**What this task involves:** Repeat all of the records verbatim.

Collected data entries
:::
Lemma setCategoryIndex_registry_witness :
  setCategoryIndex (sample_axis category) Null
  = (BADNUM, sample_axis category) /\
  setCategoryIndex labelled_axis (Str "a") = (Num (Fin 0), labelled_axis) /\
  fst (setCategoryIndex labelled_axis (Str "b")) = Num (Fin 1) /\
  fst (setCategoryIndex labelled_axis (Str "constructor"))
  = Member "constructor".
Proof.
  destruct setCategoryIndex_registry as (Hnull & Hhit & Hmiss & Hinh & _).
  split; [|split; [|split]].
  - apply Hnull. by left.
  - apply (Hhit labelled_axis (Str "a") 0%nat); [discriminate|discriminate|].
    vm_compute. reflexivity.
  - apply (Hmiss labelled_axis (Str "b")); [discriminate|discriminate| |].
    + intros [i Hi]. vm_compute in Hi. discriminate.
    + vm_compute. reflexivity.
  - apply (Hinh labelled_axis (Str "constructor"));
      [discriminate|discriminate| |].
    + intros [i Hi]. vm_compute in Hi. discriminate.
    + vm_compute. reflexivity.
Defined.

Lemma setupMultiCategory_order_witness :
  exists ax1,
    setupMultiCategory (plain_layout 800 600) (multicategory_axis [0])
      [three_rows "x" "x" "y" "1" "2" "1"] = Ok ax1 /\
    _categories ax1 = [Arr [Str "x"; Str "1"]; Arr [Str "x"; Str "2"];
                       Arr [Str "y"; Str "1"]] /\
    getCategoryIndex ax1 (Arr [Str "x"; Str "1"]) = Num (Fin 0) /\
    getCategoryIndex ax1 (Arr [Str "x"; Str "2"]) = Num (Fin 1) /\
    getCategoryIndex ax1 (Arr [Str "y"; Str "1"]) = Num (Fin 2).
Proof.
  refine (proj1 (proj2
    (setupMultiCategory_order (plain_layout 800 600) (multicategory_axis [0])
       _ [three_rows "x" "x" "y" "1" "2" "1"] eq_refl _ _))).
  - by apply registry_ok_fresh.
  - vm_compute. reflexivity.
Defined.

(** C7.  On an axis that is not a date axis, [cleanRange] on a range whose
    two ends are the same number [r] (within the safe bound, with room for
    the increment below it) replaces them by [r - inc] and [r + inc], where
    [inc] is the larger of 1 and a millionth of the absolute value of [r];
    the two ends are then distinct, and [5, 5] becomes [4, 6].  The ends
    are compared with [===], though, and split with [-=] and [+=]: the
    range of the string ["5"] and the number 5, whose ends both stand for
    5, is left as it is, and [setScale] then throws; the range of the
    string ["5"] twice becomes the number 4 and the string ["51"]. *)
Theorem cleanRange_splits_equal_endpoints :
  (forall (E' : Env) (ax : axis) (attr : rangeAttr)
          (dflt : option (list value)) (r : Q),
     type ax <> date ->
     get_range ax attr = Some [Num (Fin r); Num (Fin r)] ->
     (- @FP_SAFE E' <= r)%Q ->
     (r + Qmax 1 (Qabs r * (1 # 1000000)) <= @FP_SAFE E')%Q ->
     let inc := Qmax 1 (Qabs r * (1 # 1000000)) in
     get_range (@cleanRange E' ax attr dflt) attr
     = Some [Num (Fin (Qred (r - inc))); Num (Fin (Qred (r + inc)))] /\
     (1 <= inc)%Q /\
     (Qred (r - inc) < Qred (r + inc))%Q) /\
  get_range
    (cleanRange
       (with_range (fresh_axis linear "x") [Num (Fin 5); Num (Fin 5)])
       attr_range None) attr_range
  = Some [Num (Fin 4); Num (Fin 6)] /\
  (let ax := with_range (fresh_axis linear "x") [Str "5"; Num (Fin 5)] in
   r2l ax (Str "5") Undefined Undefined = Num (Fin 5) /\
   r2l ax (Num (Fin 5)) Undefined Undefined = Num (Fin 5) /\
   cleanRange ax attr_range None = ax /\
   setScale (plain_layout 800 600) ax false = Throw ScalingError) /\
  get_range
    (cleanRange
       (with_range (fresh_axis linear "x") [Str "5"; Str "5"])
       attr_range None) attr_range
  = Some [Num (Fin 4); Str "51"].
Proof.
  split; [|split; [|split]].
  - intros E' ax attr dflt r Hty Hr Hlo Hhi inc.
    by destruct (@cleanRange_split_numbers E' ax attr dflt r Hty Hr Hlo Hhi)
      as (H1 & H2 & H3 & _).
  - vm_compute. reflexivity.
  - vm_compute. repeat split; reflexivity.
  - vm_compute. reflexivity.
Qed.

Lemma cleanRange_splits_equal_endpoints_witness :
  get_range
    (cleanRange
       (with_range (fresh_axis linear "x") [Num (Fin 7); Num (Fin 7)])
       attr_range None) attr_range
  = Some [Num (Fin (Qred (7 - Qmax 1 (Qabs 7 * (1 # 1000000)))));
          Num (Fin (Qred (7 + Qmax 1 (Qabs 7 * (1 # 1000000)))))].
Proof.
  refine (proj1
    (proj1 cleanRange_splits_equal_endpoints sample_env
       (with_range (fresh_axis linear "x") [Num (Fin 7); Num (Fin 7)])
       attr_range None 7%Q _ eq_refl _ _)).
  - discriminate.
  - apply Qle_bool_imp_le. vm_compute. reflexivity.
  - apply Qle_bool_imp_le. vm_compute. reflexivity.
Defined.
:::
**Written solution:**
Lemma setCategoryIndex_registry_witness :
  setCategoryIndex (sample_axis category) Null
  = (BADNUM, sample_axis category) /\
  setCategoryIndex labelled_axis (Str "a") = (Num (Fin 0), labelled_axis) /\
  fst (setCategoryIndex labelled_axis (Str "b")) = Num (Fin 1) /\
  fst (setCategoryIndex labelled_axis (Str "constructor"))
  = Member "constructor".
Proof.
  destruct setCategoryIndex_registry as (Hnull & Hhit & Hmiss & Hinh & _).
  split; [|split; [|split]].
  - apply Hnull. by left.
  - apply (Hhit labelled_axis (Str "a") 0%nat); [discriminate|discriminate|].
    vm_compute. reflexivity.
  - apply (Hmiss labelled_axis (Str "b")); [discriminate|discriminate| |].
    + intros [i Hi]. vm_compute in Hi. discriminate.
    + vm_compute. reflexivity.
  - apply (Hinh labelled_axis (Str "constructor"));
      [discriminate|discriminate| |].
    + intros [i Hi]. vm_compute in Hi. discriminate.
    + vm_compute. reflexivity.
Defined.

Lemma setupMultiCategory_order_witness :
  exists ax1,
    setupMultiCategory (plain_layout 800 600) (multicategory_axis [0])
      [three_rows "x" "x" "y" "1" "2" "1"] = Ok ax1 /\
    _categories ax1 = [Arr [Str "x"; Str "1"]; Arr [Str "x"; Str "2"];
                       Arr [Str "y"; Str "1"]] /\
    getCategoryIndex ax1 (Arr [Str "x"; Str "1"]) = Num (Fin 0) /\
    getCategoryIndex ax1 (Arr [Str "x"; Str "2"]) = Num (Fin 1) /\
    getCategoryIndex ax1 (Arr [Str "y"; Str "1"]) = Num (Fin 2).
Proof.
  refine (proj1 (proj2
    (setupMultiCategory_order (plain_layout 800 600) (multicategory_axis [0])
       _ [three_rows "x" "x" "y" "1" "2" "1"] eq_refl _ _))).
  - by apply registry_ok_fresh.
  - vm_compute. reflexivity.
Defined.

(** C7.  On an axis that is not a date axis, [cleanRange] on a range whose
    two ends are the same number [r] (within the safe bound, with room for
    the increment below it) replaces them by [r - inc] and [r + inc], where
    [inc] is the larger of 1 and a millionth of the absolute value of [r];
    the two ends are then distinct, and [5, 5] becomes [4, 6].  The ends
    are compared with [===], though, and split with [-=] and [+=]: the
    range of the string ["5"] and the number 5, whose ends both stand for
    5, is left as it is, and [setScale] then throws; the range of the
    string ["5"] twice becomes the number 4 and the string ["51"]. *)
Theorem cleanRange_splits_equal_endpoints :
  (forall (E' : Env) (ax : axis) (attr : rangeAttr)
          (dflt : option (list value)) (r : Q),
     type ax <> date ->
     get_range ax attr = Some [Num (Fin r); Num (Fin r)] ->
     (- @FP_SAFE E' <= r)%Q ->
     (r + Qmax 1 (Qabs r * (1 # 1000000)) <= @FP_SAFE E')%Q ->
     let inc := Qmax 1 (Qabs r * (1 # 1000000)) in
     get_range (@cleanRange E' ax attr dflt) attr
     = Some [Num (Fin (Qred (r - inc))); Num (Fin (Qred (r + inc)))] /\
     (1 <= inc)%Q /\
     (Qred (r - inc) < Qred (r + inc))%Q) /\
  get_range
    (cleanRange
       (with_range (fresh_axis linear "x") [Num (Fin 5); Num (Fin 5)])
       attr_range None) attr_range
  = Some [Num (Fin 4); Num (Fin 6)] /\
  (let ax := with_range (fresh_axis linear "x") [Str "5"; Num (Fin 5)] in
   r2l ax (Str "5") Undefined Undefined = Num (Fin 5) /\
   r2l ax (Num (Fin 5)) Undefined Undefined = Num (Fin 5) /\
   cleanRange ax attr_range None = ax /\
   setScale (plain_layout 800 600) ax false = Throw ScalingError) /\
  get_range
    (cleanRange
       (with_range (fresh_axis linear "x") [Str "5"; Str "5"])
       attr_range None) attr_range
  = Some [Num (Fin 4); Str "51"].
Proof.
  split; [|split; [|split]].
  - intros E' ax attr dflt r Hty Hr Hlo Hhi inc.
    by destruct (@cleanRange_split_numbers E' ax attr dflt r Hty Hr Hlo Hhi)
      as (H1 & H2 & H3 & _).
  - vm_compute. reflexivity.
  - vm_compute. repeat split; reflexivity.
  - vm_compute. reflexivity.
Qed.

Lemma cleanRange_splits_equal_endpoints_witness :
  get_range
    (cleanRange
       (with_range (fresh_axis linear "x") [Num (Fin 7); Num (Fin 7)])
       attr_range None) attr_range
  = Some [Num (Fin (Qred (7 - Qmax 1 (Qabs 7 * (1 # 1000000)))));
          Num (Fin (Qred (7 + Qmax 1 (Qabs 7 * (1 # 1000000)))))].
Proof.
  refine (proj1
    (proj1 cleanRange_splits_equal_endpoints sample_env
       (with_range (fresh_axis linear "x") [Num (Fin 7); Num (Fin 7)])
       attr_range None 7%Q _ eq_refl _ _)).
  - discriminate.
  - apply Qle_bool_imp_le. vm_compute. reflexivity.
  - apply Qle_bool_imp_le. vm_compute. reflexivity.
Defined.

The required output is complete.